Kayla Lemieux

Today, I was watching a recording of Bill Maher (September 23 episode) on YouTube, and just before he went to New Rules, he had a short summary of news on a transgender shop teacher named Kayla Lemieux. This would be a boring story with a hint of spectacle if it were not for the fact that Maher, who is based in Los Angeles, was relating this story about this teacher who works in Oakville, here in Canada. Because the news travelled so far, I thought I would give this another look.

He teaches at Oakville Trafalgar High School (OTHS), a school in a tony neighbourhood located in southeast Oakville, and part of the Halton District Public School Board.

Lemieux has been transitioning over the past year, and since this school year has started, pictures of her sporting large triple-Z prosthetic breasts under a tight shirt along with bike shorts have gone viral on Twitter. Having a tight shirt over large breasts with nipples poking through would normally violate school board dress codes, but in the case of Lemieux, the Director of the Halton District School Board is defending her.
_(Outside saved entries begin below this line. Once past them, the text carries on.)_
(* ===== verification/IpAddr.v ===== *)
(** * IP addresses

    The part of Python's [ipaddress] the tools use: [ip_address] on strings,
    [str], [packed], [version], [max_prefixlen], [is_unspecified],
    [is_multicast] and equality.  [None] stands for the [ValueError] of a string
    that is no address. *)

From S2P Require Import Prelude PyStr Reports Py Struct.
Local Open Scope Z_scope.

Inductive ip_addr :=
  | IPv4Address (ip : Z)
  | IPv6Address (ip : Z) (scope_id : option string).

#[export] Instance ip_addr_eq_dec : EqDecision ip_addr.
Proof. solve_decision. Defined.

(** ** Parsing *)

Definition parse_octet (s : string) : option Z :=
  if str_empty s then None
  else if negb (str_forallb is_digit s) then None
  else if (3 <? String.length s)%nat then None
  else if negb (bool_decide (s = "0")) && startswith "0" s then None
  else let v := digits_val 10 0 s in if 255 <? v then None else Some v.

Definition ipv4_int_from_string (s : string) : option Z :=
  if str_empty s then None
  else match split_on "." s with
       | [a; b; c; d] =>
           a ← parse_octet a; b ← parse_octet b; c ← parse_octet c; d ← parse_octet d;
           Some (((a * 256 + b) * 256 + c) * 256 + d)
       | _ => None
       end.

Definition ipv4_address (s : string) : option Z :=
  if str_mem "/" s then None else ipv4_int_from_string s.

Definition parse_hextet (s : string) : option Z :=
  if negb (str_forallb is_hex_digit s) then None
  else if (4 <? String.length s)%nat then None
  else if str_empty s then None
  else Some (digits_val 16 0 s).

Fixpoint hextets_val (acc : Z) (l : list string) : option Z :=
  match l with
  | [] => Some acc
  | s :: l => h ← parse_hextet s; hextets_val (Z.lor (Z.shiftl acc 16) h) l
  end.

(** The index of the only empty part strictly inside; the outer [None] is a
    second one. *)
Fixpoint skip_loop (i : nat) (skip : option nat) (inner : list string) : option (option nat) :=
  match inner with
  | [] => Some skip
  | s :: inner =>
      if str_empty s then
        match skip with Some _ => None | None => skip_loop (S i) (Some i) inner end
      else skip_loop (S i) skip inner
  end.

Definition parts_val (parts : list string) : option Z :=
  let n := length parts in
  let first_empty := str_empty (default EmptyString (head parts)) in
  let last_empty := str_empty (default EmptyString (last parts)) in
  if (9 <? n)%nat then None
  else
    skip_index ← skip_loop 1 None (take (n - 2) (drop 1 parts));
    match skip_index with
    | Some k =>
        let parts_hi := (if first_empty then k - 1 else k)%nat in
        let parts_lo := (if last_empty then n - k - 2 else n - k - 1)%nat in
        if first_empty && (0 <? parts_hi)%nat then None
        else if last_empty && (0 <? parts_lo)%nat then None
        else if (8 <=? parts_hi + parts_lo)%nat then None
        else
          let parts_skipped := (8 - (parts_hi + parts_lo))%nat in
          hi ← hextets_val 0 (take parts_hi parts);
          hextets_val (Z.shiftl hi (16 * Z.of_nat parts_skipped)) (drop (n - parts_lo) parts)
    | None =>
        if negb (n =? 8)%nat then None
        else if first_empty then None
        else if last_empty then None
        else hextets_val 0 parts
    end.

(** An IPv4-style last part becomes two hexadecimal parts. *)
Definition expand_ipv4_suffix (parts : list string) : option (list string) :=
  match last parts with
  | Some s =>
      if str_mem "." s then
        v ← ipv4_address s;
        Some (take (length parts - 1) parts ++
              [hex_of_Z (Z.land (Z.shiftr v 16) 65535); hex_of_Z (Z.land v 65535)])
      else Some parts
  | None => Some parts
  end.

Definition ipv6_int_from_string (s : string) : option Z :=
  if str_empty s then None
  else
    let parts := split_on ":" s in
    if (length parts <? 3)%nat then None
    else parts ← expand_ipv4_suffix parts; parts_val parts.

(** [_split_scope_id] *)
Definition split_scope_id (s : string) : option (string * option string) :=
  match str_find "%" s with
  | None => Some (s, None)
  | Some i =>
      let scope := str_drop (S i) s in
      if str_empty scope || str_mem "%" scope then None
      else Some (str_take i s, Some scope)
  end.

Definition ipv6_address (s : string) : option ip_addr :=
  if str_mem "/" s then None
  else
    '(addr, scope) ← split_scope_id s;
    ip ← ipv6_int_from_string addr;
    Some (IPv6Address ip scope).

Definition ip_address (s : string) : option ip_addr :=
  match ipv4_address s with
  | Some v => Some (IPv4Address v)
  | None => ipv6_address s
  end.

(** ** Printing *)

Definition octets (v : Z) : list Z := 
  [v / 16777216 mod 256; v / 65536 mod 256; v / 256 mod 256; v mod 256].

Definition ipv4_str (v : Z) : string := str_join "." (str_of_Z <$> octets v).

Definition hextets (v : Z) : list Z :=
  (fun i => v / 2 ^ (16 * (7 - i)) mod 65536) <$> [0; 1; 2; 3; 4; 5; 6; 7].

(** The first longest run of ["0"]: its start and length. *)
Fixpoint zero_run (index : nat) (l : list string) (best_start best_len start len : nat) : nat * nat :=
  match l with
  | [] => (best_start, best_len)
  | h :: l =>
      if bool_decide (h = "0") then
        let start := if (len =? 0)%nat then index else start in
        let len := S len in
        if (best_len <? len)%nat then zero_run (S index) l start len start len
        else zero_run (S index) l best_start best_len start len
      else zero_run (S index) l best_start best_len 0 0
  end.

Definition compress_hextets (l : list string) : list string :=
  let '(start, len) := zero_run 0 l 0 0 0 0 in
  if (1 <? len)%nat then
    (if (start =? 0)%nat then [EmptyString] else [])
    ++ take start l ++ [EmptyString] ++ drop (start + len) l
    ++ (if (start + len =? length l)%nat then [EmptyString] else [])
  else l.

Definition ipv6_str (v : Z) : string :=
  str_join ":" (compress_hextets (hex_of_Z <$> hextets v)).

Definition str_of_ip (a : ip_addr) : string :=
  match a with
  | IPv4Address v => ipv4_str v
  | IPv6Address v None => ipv6_str v
  | IPv6Address v (Some scope) => ipv6_str v +:+ "%" +:+ scope
  end.

(** ** Attributes *)

Definition ip_version (a : ip_addr) : Z :=
  match a with IPv4Address _ => 4 | IPv6Address _ _ => 6 end.
Definition max_prefixlen (a : ip_addr) : Z :=
  match a with IPv4Address _ => 32 | IPv6Address _ _ => 128 end.
Definition ip_int (a : ip_addr) : Z :=
  match a with IPv4Address v => v | IPv6Address v _ => v end.
Definition packed (a : ip_addr) : bytes :=
  match a with IPv4Address v => be_bytes 4 v | IPv6Address v _ => be_bytes 16 v end.
Definition is_unspecified (a : ip_addr) : bool := ip_int a =? 0.
(** 224.0.0.0/4 and ff00::/8 *)
Definition is_multicast (a : ip_addr) : bool :=
  match a with
  | IPv4Address v => Z.shiftr v 28 =? 14
  | IPv6Address v _ => Z.shiftr v 120 =? 255
  end.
Lemieux has become the poster T-Girl of every right-wing news outlet that appears to exist, right up to Fox News where it surfaced on Tucker Carlson on September 19, where Carlson hyperbolically called the situation “an attack on your children”. It even crossed the Atlantic to Britain’s Daily Mail. About the only thing to come out of the situation is to provide a “red meat” issue for consumers of right wing media. Other media appear to be ignoring it. While Lemieux appears prominently on Know Your Meme, information is lacking as to how much this is trending, exactly. Overall, it doesn’t appear to be a big deal on the internet generally.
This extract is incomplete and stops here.